◆ **ACTIVITY**: Search the entries for the word "Fixpoint". Copy every line where it turns up.

(Collected data entries)
+++++

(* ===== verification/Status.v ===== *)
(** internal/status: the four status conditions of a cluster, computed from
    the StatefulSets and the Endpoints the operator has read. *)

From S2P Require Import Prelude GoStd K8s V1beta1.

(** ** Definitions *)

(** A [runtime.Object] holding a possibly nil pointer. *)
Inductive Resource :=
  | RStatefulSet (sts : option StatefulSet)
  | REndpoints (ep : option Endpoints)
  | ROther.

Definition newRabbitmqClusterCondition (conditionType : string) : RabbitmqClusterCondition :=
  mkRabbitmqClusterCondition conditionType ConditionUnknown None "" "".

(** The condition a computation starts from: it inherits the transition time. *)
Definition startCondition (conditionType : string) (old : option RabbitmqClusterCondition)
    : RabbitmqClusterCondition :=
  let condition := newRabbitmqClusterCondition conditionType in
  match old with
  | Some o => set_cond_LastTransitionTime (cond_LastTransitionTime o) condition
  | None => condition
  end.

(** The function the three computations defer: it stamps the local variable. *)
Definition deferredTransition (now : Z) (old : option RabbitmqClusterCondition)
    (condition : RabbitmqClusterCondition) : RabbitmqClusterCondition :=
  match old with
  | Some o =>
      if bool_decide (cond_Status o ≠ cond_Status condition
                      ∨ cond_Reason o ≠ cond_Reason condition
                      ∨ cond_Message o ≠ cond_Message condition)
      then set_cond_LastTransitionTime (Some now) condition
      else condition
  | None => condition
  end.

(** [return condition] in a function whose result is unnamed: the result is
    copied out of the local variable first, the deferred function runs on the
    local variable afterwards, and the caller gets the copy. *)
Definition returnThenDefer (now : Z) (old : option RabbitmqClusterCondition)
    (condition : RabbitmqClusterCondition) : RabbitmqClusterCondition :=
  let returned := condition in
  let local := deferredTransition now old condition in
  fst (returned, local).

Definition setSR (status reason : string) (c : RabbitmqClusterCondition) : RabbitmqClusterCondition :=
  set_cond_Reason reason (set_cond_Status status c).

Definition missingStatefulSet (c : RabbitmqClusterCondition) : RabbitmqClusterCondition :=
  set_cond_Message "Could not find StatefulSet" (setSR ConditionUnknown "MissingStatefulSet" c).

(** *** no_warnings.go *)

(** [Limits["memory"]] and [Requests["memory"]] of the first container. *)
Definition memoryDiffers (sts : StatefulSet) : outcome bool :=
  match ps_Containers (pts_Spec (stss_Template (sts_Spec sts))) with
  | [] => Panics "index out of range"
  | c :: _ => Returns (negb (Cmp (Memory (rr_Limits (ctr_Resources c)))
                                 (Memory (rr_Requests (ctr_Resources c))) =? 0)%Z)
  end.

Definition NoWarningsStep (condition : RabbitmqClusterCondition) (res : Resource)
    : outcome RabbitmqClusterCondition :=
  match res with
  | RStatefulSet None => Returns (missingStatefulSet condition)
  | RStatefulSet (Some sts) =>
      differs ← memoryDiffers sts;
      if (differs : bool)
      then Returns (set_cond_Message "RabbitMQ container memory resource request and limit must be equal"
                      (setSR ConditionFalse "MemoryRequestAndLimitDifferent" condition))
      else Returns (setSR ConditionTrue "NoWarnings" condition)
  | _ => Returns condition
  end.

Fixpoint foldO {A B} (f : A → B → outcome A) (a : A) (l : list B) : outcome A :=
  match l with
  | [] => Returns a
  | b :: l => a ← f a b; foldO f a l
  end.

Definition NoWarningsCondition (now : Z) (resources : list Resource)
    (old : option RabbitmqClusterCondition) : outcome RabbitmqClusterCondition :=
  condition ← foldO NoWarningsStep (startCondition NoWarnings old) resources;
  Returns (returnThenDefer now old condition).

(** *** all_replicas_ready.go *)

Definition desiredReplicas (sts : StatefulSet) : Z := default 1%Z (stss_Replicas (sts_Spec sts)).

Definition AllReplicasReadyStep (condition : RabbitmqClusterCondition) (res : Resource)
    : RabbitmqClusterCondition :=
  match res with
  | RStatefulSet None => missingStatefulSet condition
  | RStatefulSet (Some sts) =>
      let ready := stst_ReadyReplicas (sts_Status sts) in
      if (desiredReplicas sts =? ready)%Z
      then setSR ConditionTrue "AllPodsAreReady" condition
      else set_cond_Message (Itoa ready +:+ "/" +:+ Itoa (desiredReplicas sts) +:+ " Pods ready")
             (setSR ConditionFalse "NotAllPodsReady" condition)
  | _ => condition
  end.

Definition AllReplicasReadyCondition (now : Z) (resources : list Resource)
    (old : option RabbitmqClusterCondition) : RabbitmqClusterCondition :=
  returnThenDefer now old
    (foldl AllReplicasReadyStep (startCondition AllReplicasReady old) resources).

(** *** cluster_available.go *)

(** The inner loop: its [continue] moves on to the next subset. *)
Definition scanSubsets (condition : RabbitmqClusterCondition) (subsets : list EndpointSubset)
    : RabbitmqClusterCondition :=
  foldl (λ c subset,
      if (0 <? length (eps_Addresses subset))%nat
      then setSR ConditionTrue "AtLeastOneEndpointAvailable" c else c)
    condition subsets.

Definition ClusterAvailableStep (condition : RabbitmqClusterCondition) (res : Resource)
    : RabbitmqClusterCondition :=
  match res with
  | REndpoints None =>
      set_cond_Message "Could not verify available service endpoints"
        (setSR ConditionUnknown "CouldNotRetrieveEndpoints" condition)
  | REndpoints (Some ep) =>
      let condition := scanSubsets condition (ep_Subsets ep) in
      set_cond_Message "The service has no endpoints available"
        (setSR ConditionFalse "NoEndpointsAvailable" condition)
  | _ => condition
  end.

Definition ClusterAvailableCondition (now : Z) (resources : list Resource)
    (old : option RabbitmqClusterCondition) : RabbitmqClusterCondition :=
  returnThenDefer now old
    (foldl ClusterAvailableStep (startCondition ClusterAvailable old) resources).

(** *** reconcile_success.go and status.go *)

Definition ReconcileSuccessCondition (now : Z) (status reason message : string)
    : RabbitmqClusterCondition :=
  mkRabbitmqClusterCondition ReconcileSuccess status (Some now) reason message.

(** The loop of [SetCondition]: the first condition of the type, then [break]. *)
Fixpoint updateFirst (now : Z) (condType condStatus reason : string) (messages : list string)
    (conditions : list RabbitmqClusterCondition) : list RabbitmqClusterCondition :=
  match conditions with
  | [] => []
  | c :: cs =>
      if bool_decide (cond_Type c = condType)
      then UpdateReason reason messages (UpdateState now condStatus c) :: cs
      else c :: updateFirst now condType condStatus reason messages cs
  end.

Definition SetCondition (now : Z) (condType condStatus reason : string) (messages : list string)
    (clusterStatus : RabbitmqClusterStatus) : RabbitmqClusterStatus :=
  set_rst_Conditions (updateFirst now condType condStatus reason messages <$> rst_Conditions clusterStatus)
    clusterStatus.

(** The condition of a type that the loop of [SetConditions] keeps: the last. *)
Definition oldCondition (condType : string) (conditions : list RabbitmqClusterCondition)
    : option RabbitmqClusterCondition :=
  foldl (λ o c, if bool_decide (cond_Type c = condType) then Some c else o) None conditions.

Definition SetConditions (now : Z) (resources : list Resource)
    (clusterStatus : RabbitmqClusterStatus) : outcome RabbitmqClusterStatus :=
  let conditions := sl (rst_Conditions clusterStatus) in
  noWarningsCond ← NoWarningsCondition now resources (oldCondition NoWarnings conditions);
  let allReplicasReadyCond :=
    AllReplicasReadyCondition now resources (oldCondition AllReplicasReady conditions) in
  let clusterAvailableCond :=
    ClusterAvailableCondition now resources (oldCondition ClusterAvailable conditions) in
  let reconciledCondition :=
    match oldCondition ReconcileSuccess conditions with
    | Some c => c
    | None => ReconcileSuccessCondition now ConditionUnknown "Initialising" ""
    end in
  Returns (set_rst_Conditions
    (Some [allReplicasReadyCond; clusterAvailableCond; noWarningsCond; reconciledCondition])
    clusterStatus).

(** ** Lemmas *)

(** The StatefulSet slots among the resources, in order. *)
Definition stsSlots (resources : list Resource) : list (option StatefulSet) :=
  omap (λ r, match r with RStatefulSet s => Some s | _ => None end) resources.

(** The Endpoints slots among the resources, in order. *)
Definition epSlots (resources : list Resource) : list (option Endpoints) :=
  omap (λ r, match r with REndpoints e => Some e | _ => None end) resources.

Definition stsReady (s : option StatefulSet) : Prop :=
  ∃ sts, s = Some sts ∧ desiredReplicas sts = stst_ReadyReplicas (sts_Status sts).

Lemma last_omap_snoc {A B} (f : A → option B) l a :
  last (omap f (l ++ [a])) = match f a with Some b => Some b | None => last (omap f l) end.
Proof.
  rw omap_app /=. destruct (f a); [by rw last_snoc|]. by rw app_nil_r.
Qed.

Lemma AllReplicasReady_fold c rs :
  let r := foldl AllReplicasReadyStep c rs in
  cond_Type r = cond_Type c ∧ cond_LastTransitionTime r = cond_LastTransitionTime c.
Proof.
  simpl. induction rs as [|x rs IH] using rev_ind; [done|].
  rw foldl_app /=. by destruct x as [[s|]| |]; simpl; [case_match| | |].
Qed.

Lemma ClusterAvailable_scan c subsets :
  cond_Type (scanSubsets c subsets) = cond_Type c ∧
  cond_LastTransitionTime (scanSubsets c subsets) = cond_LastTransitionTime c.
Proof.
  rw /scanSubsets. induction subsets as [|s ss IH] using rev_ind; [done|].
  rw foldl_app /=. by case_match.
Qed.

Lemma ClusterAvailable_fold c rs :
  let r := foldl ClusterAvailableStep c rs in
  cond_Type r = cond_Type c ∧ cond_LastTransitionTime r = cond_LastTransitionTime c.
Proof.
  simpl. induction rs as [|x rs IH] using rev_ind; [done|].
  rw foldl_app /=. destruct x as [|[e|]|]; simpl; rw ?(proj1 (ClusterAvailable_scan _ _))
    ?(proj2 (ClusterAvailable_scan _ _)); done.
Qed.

+++++

◆ **ANSWER BOX**:
Fixpoint foldO {A B} (f : A → B → outcome A) (a : A) (l : list B) : outcome A :=
Fixpoint updateFirst (now : Z) (condType condStatus reason : string) (messages : list string)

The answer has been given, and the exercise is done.